Work Continues in Magombera Forest Despite the Rain… and the Ants!
Work assessing wildlife populations and forest health in Tanzania continued this month despite the elements.
Flamingo Land’s field assistants have had to wade to work to complete the important conservation activities that are helping to save a threatened tropical forest.
Flamingo Land’s Udzungwa Forest Project is based in Magombera forest, a lowland tropical forest lying in a huge floodplain spanning thousands of square miles. April and May are the wettest months of the year, presenting many problems for the field team due to flooding. The result is that journeys that are usually straightforward are transformed into miles of wading.

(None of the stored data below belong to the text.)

(** * M-Hike: the persistence layer and the import/export codec

    A shallow embedding of [lib/database.ts] (schema, CRUD, search,
    duplicate lookup) and [lib/storage.ts] (export text, import parser,
    import flow) of the React Native M-Hike application, together with
    the properties of the written specification that concern them.

    The two files talk to platform services: the SQLite driver
    ([expo-sqlite]) and the JavaScript built-ins [JSON.parse],
    [JSON.stringify] and [String.prototype.match].  Those are modelled
    here as executable functions, each in a section of its own, so that
    the functions of the repository can be transcribed statement by
    statement on top of them. *)

From Stdlib Require Import List ZArith NArith Lia Bool Zify.
From Stdlib Require String Ascii.
From Stdlib Require Import Sorting.Sorted Sorting.Permutation.
Import ListNotations String.StringSyntax.

Set Implicit Arguments.
Delimit Scope string_scope with string.
Local Open Scope N_scope.

(* ================================================================== *)
(** * Text *)
(* ================================================================== *)

(** A JavaScript string is a sequence of 16-bit code units.  A code unit
    is kept as its number, which makes the range tests of the JSON
    grammar and of SQLite's [LIKE] plain comparisons. *)
Abbreviation char := N (only parsing).
Abbreviation str := (list N) (only parsing).

(** [lit "abc"] is the text [abc]. *)
Definition lit (s : String.string) : str :=
  map Ascii.N_of_ascii (String.list_ascii_of_string s).

(** [qlit] is [lit] with the apostrophe standing for the double quote, to
    write JSON texts legibly: [qlit "{'a':1}"] is the text [{"a":1}]. *)
Definition qlit (s : String.string) : str :=
  map (fun c => if c =? 39 then 34 else c) (lit s).
Arguments lit s%_string.
Arguments qlit s%_string.

Fixpoint str_eqb (a b : str) : bool :=
  match a, b with
  | [], [] => true
  | x :: a', y :: b' => (x =? y) && str_eqb a' b'
  | _, _ => false
  end.

(** Comparison of two sequences of numbers, element by element and then
    by length: the order of [memcmp], which SQLite's BINARY collation
    applies to the UTF-8 bytes of two texts (see [SQL.binary_compare]). *)
Fixpoint str_compare (a b : str) : comparison :=
  match a, b with
  | [], [] => Eq
  | [], _ :: _ => Lt
  | _ :: _, [] => Gt
  | x :: a', y :: b' =>
      match x ?= y with
      | Eq => str_compare a' b'
      | c => c
      end
  end.

Definition str_leb (a b : str) : bool :=
  match str_compare a b with Gt => false | _ => true end.

(** [includes s sub]: [String.prototype.includes]. *)
Fixpoint starts_with (p s : str) : bool :=
  match p, s with
  | [], _ => true
  | x :: p', y :: s' => (x =? y) && starts_with p' s'
  | _ :: _, [] => false
  end.

Fixpoint includes (s sub : str) : bool :=
  starts_with sub s ||
  match s with
  | [] => false
  | _ :: s' => includes s' sub
  end.

(* ================================================================== *)
(** * Numbers *)
(* ================================================================== *)

(** The numbers of the application (lengths in km, ratings, coordinates,
    elevation gains, millisecond timestamps) are finite decimals.  A
    number is kept as [mantissa / 10 ^ scale]; the same value may be
    written with several scales, so numbers are compared by value.  NaN,
    the infinities and the rounding of IEEE doubles are outside the
    model. *)
Record number : Type := Num { mantissa : Z; scale : nat }.

Definition pow10 (k : nat) : Z := (10 ^ Z.of_nat k)%Z.

Definition num_compare (a b : number) : comparison :=
  (mantissa a * pow10 (scale b) ?= mantissa b * pow10 (scale a))%Z.

Definition num_eqb (a b : number) : bool :=
  match num_compare a b with Eq => true | _ => false end.
Definition num_leb (a b : number) : bool :=
  match num_compare a b with Gt => false | _ => true end.

Definition num_of_Z (z : Z) : number := Num z 0.
Definition num_is_zero (a : number) : bool := (mantissa a =? 0)%Z.

(** The representative without trailing zeros in the fraction. *)
Fixpoint num_norm_aux (m : Z) (k : nat) : number :=
  match k with
  | O => Num m 0
  | S k' => if (m mod 10 =? 0)%Z then num_norm_aux (m / 10) k' else Num m k
  end.
Definition num_norm (a : number) : number := num_norm_aux (mantissa a) (scale a).

(** ** Decimal digits *)

Definition is_digit (c : char) : bool := (48 <=? c) && (c <=? 57).

Fixpoint digits_fuel (fuel : nat) (n : N) (acc : str) : str :=
  match fuel with
  | O => acc
  | S f =>
      let acc' := (48 + n mod 10) :: acc in
      if n / 10 =? 0 then acc' else digits_fuel f (n / 10) acc'
  end.

(** The decimal digits of [n], most significant first; ["0"] for zero. *)
Definition digits_of_N (n : N) : str :=
  digits_fuel (S (N.to_nat (N.log2 n))) n [].

Definition digits_value (ds : str) : N :=
  fold_left (fun a c => 10 * a + (c - 48)) ds 0.

(** [Number.prototype.toString] on a finite decimal, which is also what
    [JSON.stringify] writes: the integer part, and the fraction when
    there is one.  (The exponent notation that JavaScript switches to
    beyond 1e21 and below 1e-6 is not modelled.) *)
Definition num_to_str (a : number) : str :=
  let n := num_norm a in
  let ds := digits_of_N (Z.abs_N (mantissa n)) in
  let ds := repeat 48 (S (scale n) - length ds) ++ ds in
  let ip := firstn (length ds - scale n) ds in
  let fp := skipn (length ds - scale n) ds in
  (if (mantissa n <? 0)%Z then [45] else []) ++ ip ++
  (match fp with [] => [] | _ => 46 :: fp end).

(* ================================================================== *)
(** * JavaScript values and failures *)
(* ================================================================== *)

(** An optional property [p?: T] of an interface holds [undefined] when it
    was never set, [null] when it was read from a NULL column or from a
    JSON [null], or a value. *)
Inductive opt (A : Type) : Type :=
| Undefined
| Null
| Val (a : A).
Arguments Undefined {A}.
Arguments Null {A}.

(** What a [throw] carries: an [Error] object of some class with its
    message, or a value that is not an [Error]. *)
Inductive errkind : Type := SyntaxError | TypeError | PlainError.
Inductive thrown : Type :=
| ErrorObj (kind : errkind) (message : str)
| NotAnError.

(** [new Error(msg)]. *)
Definition newError (msg : String.string) : thrown := ErrorObj PlainError (lit msg).
Arguments newError msg%_string.

Inductive result (A : Type) : Type :=
| Ok (a : A)
| Throw (e : thrown).
Arguments Throw {A}.

(* ================================================================== *)
(** * JSON *)
(* ================================================================== *)

(** The values [JSON.parse] builds.  An object keeps its members in the
    order of the text; reading a property takes the last member of that
    name, which is the one [JSON.parse] keeps for a repeated key. *)
#[local] Unset Elimination Schemes.
Inductive json : Type :=
| JNull
| JBool (b : bool)
| JNum (n : number)
| JStr (s : str)
| JArr (items : list json)
| JObj (members : list (str * json)).
#[local] Set Elimination Schemes.

Fixpoint assoc_last (k : str) (l : list (str * json)) : option json :=
  match l with
  | [] => None
  | (k', v) :: l' =>
      match assoc_last k l' with
      | Some w => Some w
      | None => if str_eqb k k' then Some v else None
      end
  end.

(** [data.k] on a value other than [null]: the member of an object,
    [undefined] (here [None]) on anything else, none of the names read by
    the application being a property of strings, numbers, booleans or
    arrays. *)
Definition get (data : json) (k : String.string) : option json :=
  match data with
  | JObj l => assoc_last (lit k) l
  | _ => None
  end.
Arguments get data k%_string.

(** Truthiness of a property that was read ([!x] is its negation). *)
Definition truthy (v : option json) : bool :=
  match v with
  | None | Some JNull => false
  | Some (JBool b) => b
  | Some (JNum n) => negb (num_is_zero n)
  | Some (JStr s) => match s with [] => false | _ => true end
  | Some (JArr _) | Some (JObj _) => true
  end.

(** ** [JSON.stringify(value, null, 2)] *)

Definition hex_digit (n : N) : char := if n <? 10 then 48 + n else 87 + n.

Definition hex4 (c : char) : str :=
  [hex_digit (c / 4096 mod 16); hex_digit (c / 256 mod 16);
   hex_digit (c / 16 mod 16); hex_digit (c mod 16)].

Definition uescape (c : char) : str := 92 :: 117 :: hex4 c.

Definition is_high_surrogate (c : char) : bool := (55296 <=? c) && (c <=? 56319).
Definition is_low_surrogate (c : char) : bool := (56320 <=? c) && (c <=? 57343).

(** One code unit that is not part of a surrogate pair. *)
Definition quote_unit (c : char) : str :=
  if c =? 8 then [92; 98]
  else if c =? 9 then [92; 116]
  else if c =? 10 then [92; 110]
  else if c =? 12 then [92; 102]
  else if c =? 13 then [92; 114]
  else if c =? 34 then [92; 34]
  else if c =? 92 then [92; 92]
  else if c <? 32 then uescape c
  else if is_high_surrogate c || is_low_surrogate c then uescape c
  else [c].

Wading through swamps can be dangerous as they can be inhabited by crocodiles, hippos and the infamous bilharzia snail that carries a nastly illness. Thankfully these beasties are not common in the flooded Magombera forest, however on recent fieldwork in the forest our field team did encounter another menace… army ants! These army ants (or more correctly, “driver ants”) live in swarms of several thousand, each armed with formidable jaws. Far from stopping the march of this insect army, the flood water just causes the ants to find other means of transport. The ants often resort to forming living rafts of several ants clinging together for others to scramble aboard and continue their search for food! While resting on a small island of mud between wading, our poor researcher encountered one of these rafts and was bitten from head to toe.
Would the staff of Flamingo Land theme park continue turning up work work each day if they had to wade several kilometres through silty flood-water full of biting ants?? … Of course they would!!